Dr Carol Colfer is a Senior Research Associate with the Center for International Forestry research and one of the pioneers in CIFOR’s research in forest management in Central Africa. She is also one of the lead persons in CIFOR’s vision of Adaptive Collaborative Management (ACM) in resource exploitation and conservation. She had a brief chat with the COBAM news.
COBAM News: As one of CIFORs pioneers in Central Africa, what are some of the striking moments you remember during your involvement in research in forest management in this region?
CC: My early experiences in Central Africa as a researcher in forests management are diverse. First, I discovered a huge resource of local knowledge in forest management which was not being tapped by existing and dominant forest management decision making bodies: the state and logging companies. Second, I noticed a strong presence and grip of forest management by colonial masters which drifted management towards the traditional top-down management approach. Third, I noticed a high degree of local administrative presence in many local areas….this was interesting and different to what I experienced in other countries in South East Asia. Lastly, it was so interesting to see how local knowledge and capacity was driving community development issues through local civil society organizations.
COBAM News: CIFOR has been involved in Central Africa for the past 20 years, how do you assess CIFOR’s research in terms of policy impact in the region?
CC: From what I think and from what I heard during the just ended conference, CIFORs research in CA has influenced forests policy design and implementation. For the past years the different indicators and criteria that CIFOR has put forward has provided support in areas such as forest certification, management of non-timber forests products, forest governance etc.
COBAM News: With emerging issues like climate change impacts on forest and forest communities and REDD+, do you think or expect a paradigm shift in forest research and management in Central Africa?
CC: Actually, I expect a shift in management ideas, but practically I don’t know the direction in which the shift needs to take. However, flexible and iterative management methods such as the Adaptive Collaborative Management (ACM) fit such situations. The ACM has a philosophy of learning, change and adaptation.

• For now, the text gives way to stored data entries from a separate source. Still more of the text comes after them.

(** X9.  When the backend list names neither [weaviate] nor [chromadb]
    (it is empty, or its names are spelt otherwise), a vectorize request
    that returns has ingested nothing and returns the empty list, and a
    query request that returns has asked no backend and returns no
    answers.  The list itself stops neither request: when no external call
    fails, each request returns exactly when [set_rag_context] does; so
    both return when, moreover, the configured language-model hub is
    [huggingface] or [openai] and the dict of the service context has its
    ['llm'] and ['embed_model'] entries. *)
Theorem X9_no_supported_backend_is_not_an_error
    `{W : World} (q : string) (docs : Docs) (vdbs : list string)
    (h : History) :
  ~ In "weaviate" vdbs -> ~ In "chromadb" vdbs ->
  (forall (r : list string) (tr : list Event),
      LLamaIndex.vectorize_docs docs vdbs h = (Returned r, tr) ->
      r = [] /\ contacted tr = [] /\ built tr = [] /\ persists tr = []) /\
  (forall (r : QueryResult) (tr : list Event),
      configured vdbs ->
      LLamaIndex.process_query q h = (Returned r, tr) ->
      vdbs_processed r = [] /\ responses r = [] /\
      contacted tr = [] /\ answers tr = []) /\
  (reliable ->
   (succeeds (LLamaIndex.vectorize_docs docs vdbs) h
    <-> succeeds set_rag_context h) /\
   (succeeds (LLamaIndex.process_query q) h
    <-> succeeds set_rag_context h)) /\
  (reliable -> llm_hub_known -> describes_models ->
   succeeds (LLamaIndex.vectorize_docs docs vdbs) h /\
   succeeds (LLamaIndex.process_query q) h).
Proof.
  intros Nw Nc.
  assert (E : enabled vdbs = []).
  { rewrite enabled_split.
    destruct (py_in "weaviate" vdbs) eqn:Bw;
      [apply py_in_spec in Bw; contradiction |].
    destruct (py_in "chromadb" vdbs) eqn:Bc;
      [apply py_in_spec in Bc; contradiction | reflexivity]. }
  split; [| split; [| split]].
  - intros r tr R.
    pose proof (vectorize_docs_builds_and_persists docs vdbs h) as D.
    unfold delivers in D; rewrite R in D; cbn [fst snd] in D.
    destruct (D r eq_refl) as [B1 B2]; clear D.
    apply LLamaIndex_vectorize_docs_returned in R.
    destruct R as (-> & C & _ & P & _).
    rewrite E in *; cbn in B1.
    apply map_eq_nil in B1; rewrite B1 in B2; cbn in B2.
    repeat split; auto.
  - intros r tr Hcfg R.
    apply LLamaIndex_process_query_returned in R.
    destruct R as (h' & cfg & s & ss & Hc & _ & P & V & C & _ & A & _).
    rewrite (Hcfg _ _ Hc), E in *.
    apply map_eq_nil in V; rewrite V in A.
    repeat split; auto.
  - intros Hrel; split.
    + apply LLamaIndex_vectorize_docs_succeeds_iff, Hrel.
    + apply LLamaIndex_process_query_succeeds_iff, Hrel.
  - intros Hrel Hhub Hdict; split.
    + apply LLamaIndex_vectorize_docs_succeeds; assumption.
    + apply LLamaIndex_process_query_succeeds; assumption.
Qed.

Lemma X9_no_supported_backend_is_not_an_error_witness :
  let vdbs := ["Weaviate"; "chroma"] in
  let W := lab_world vdbs true in
  (exists (r : list string) (tr : list Event),
      LLamaIndex.vectorize_docs (W := W) ["report.txt"] vdbs []
        = (Returned r, tr) /\
      r = [] /\ contacted tr = [] /\ built tr = [] /\ persists tr = []) /\
  (exists (r : QueryResult) (tr : list Event),
      LLamaIndex.process_query (W := W) "hello" [] = (Returned r, tr) /\
      vdbs_processed r = [] /\ responses r = [] /\
      contacted tr = [] /\ answers tr = []).
Proof.
  intros vdbs W.
  assert (Nw : ~ In "weaviate" vdbs)
    by (rewrite <- py_in_spec; discriminate).
  assert (Nc : ~ In "chromadb" vdbs)
    by (rewrite <- py_in_spec; discriminate).
  destruct (X9_no_supported_backend_is_not_an_error
              (W := W) "hello" ["report.txt"] vdbs [] Nw Nc)
    as (Hv & Hq & _ & Hs).
  destruct (Hs (@lab_reliable vdbs) (@lab_llm_hub_known vdbs true)
               (@lab_describes_models vdbs true))
    as ((r & tr & R) & (r' & tr' & R')).
  split.
  - exists r, tr; split; [exact R | exact (Hv r tr R)].
  - exists r', tr'; split; [exact R' |].
    exact (Hq r' tr' (@lab_configured vdbs true) R').
Defined.

(** ** [set_rag_context], again *)

(** X10.  No run of [set_rag_context], whether it returns or raises,
    contacts a backend, names an index, asks a query, builds or persists
    an index, or reads the clock. *)
Theorem X10_set_rag_context_touches_no_backend
    `{W : World} (h : History) :
  let tr := snd (set_rag_context h) in
  contacted tr = [] /\ index_names tr = [] /\ answers tr = [] /\
  built tr = [] /\ persists tr = [] /\
  clock_reads tr = [] /\ measurements tr = [].
Proof.
  intros tr.
  destruct (set_rag_context_silent h) as (C & I & A & K & M & P).
  pose proof (set_rag_context_builds_nothing h) as B.
  repeat split; assumption.
Qed.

COBAM News: As one of the pioneers of ACM in CIFOR, do you think the role of ACM has influenced forest management? How can ACM fit into the context of managing forests for climate change adaptation and REDD+?
CC: Yes of course, ACM has been relevant and has contributed to the design and implementation of different forest management practices. For climate change, I think ACM is relevant as well. This is because climate change impacts are different across locations, communities and groups, this implies that tailored adaptation options are required for specific areas and groups of people and only communities themselves are able to tell the story better and provide the information and knowledge on climate change impacts and possible adaptation options. For REDD+, different groups relate with the forests differently and for their interest to be taken into consideration, their participation in the REDD+ process has to be considered. It is exciting to see that the COBAM project is looking at opportunities to borrow the ideas of ACM, especially dealing with an adaptation and REDD+ issue at the same time.
COBAM News: How do you relate the short term financial exigencies of funders and the effective implementation of ACM?
CC: This is really an important issue and a challenge for ACM. ACM requires a long time frame with at least a double project cycle and very limited donors are able to support this type of process. It is a challenge that needs to be handled.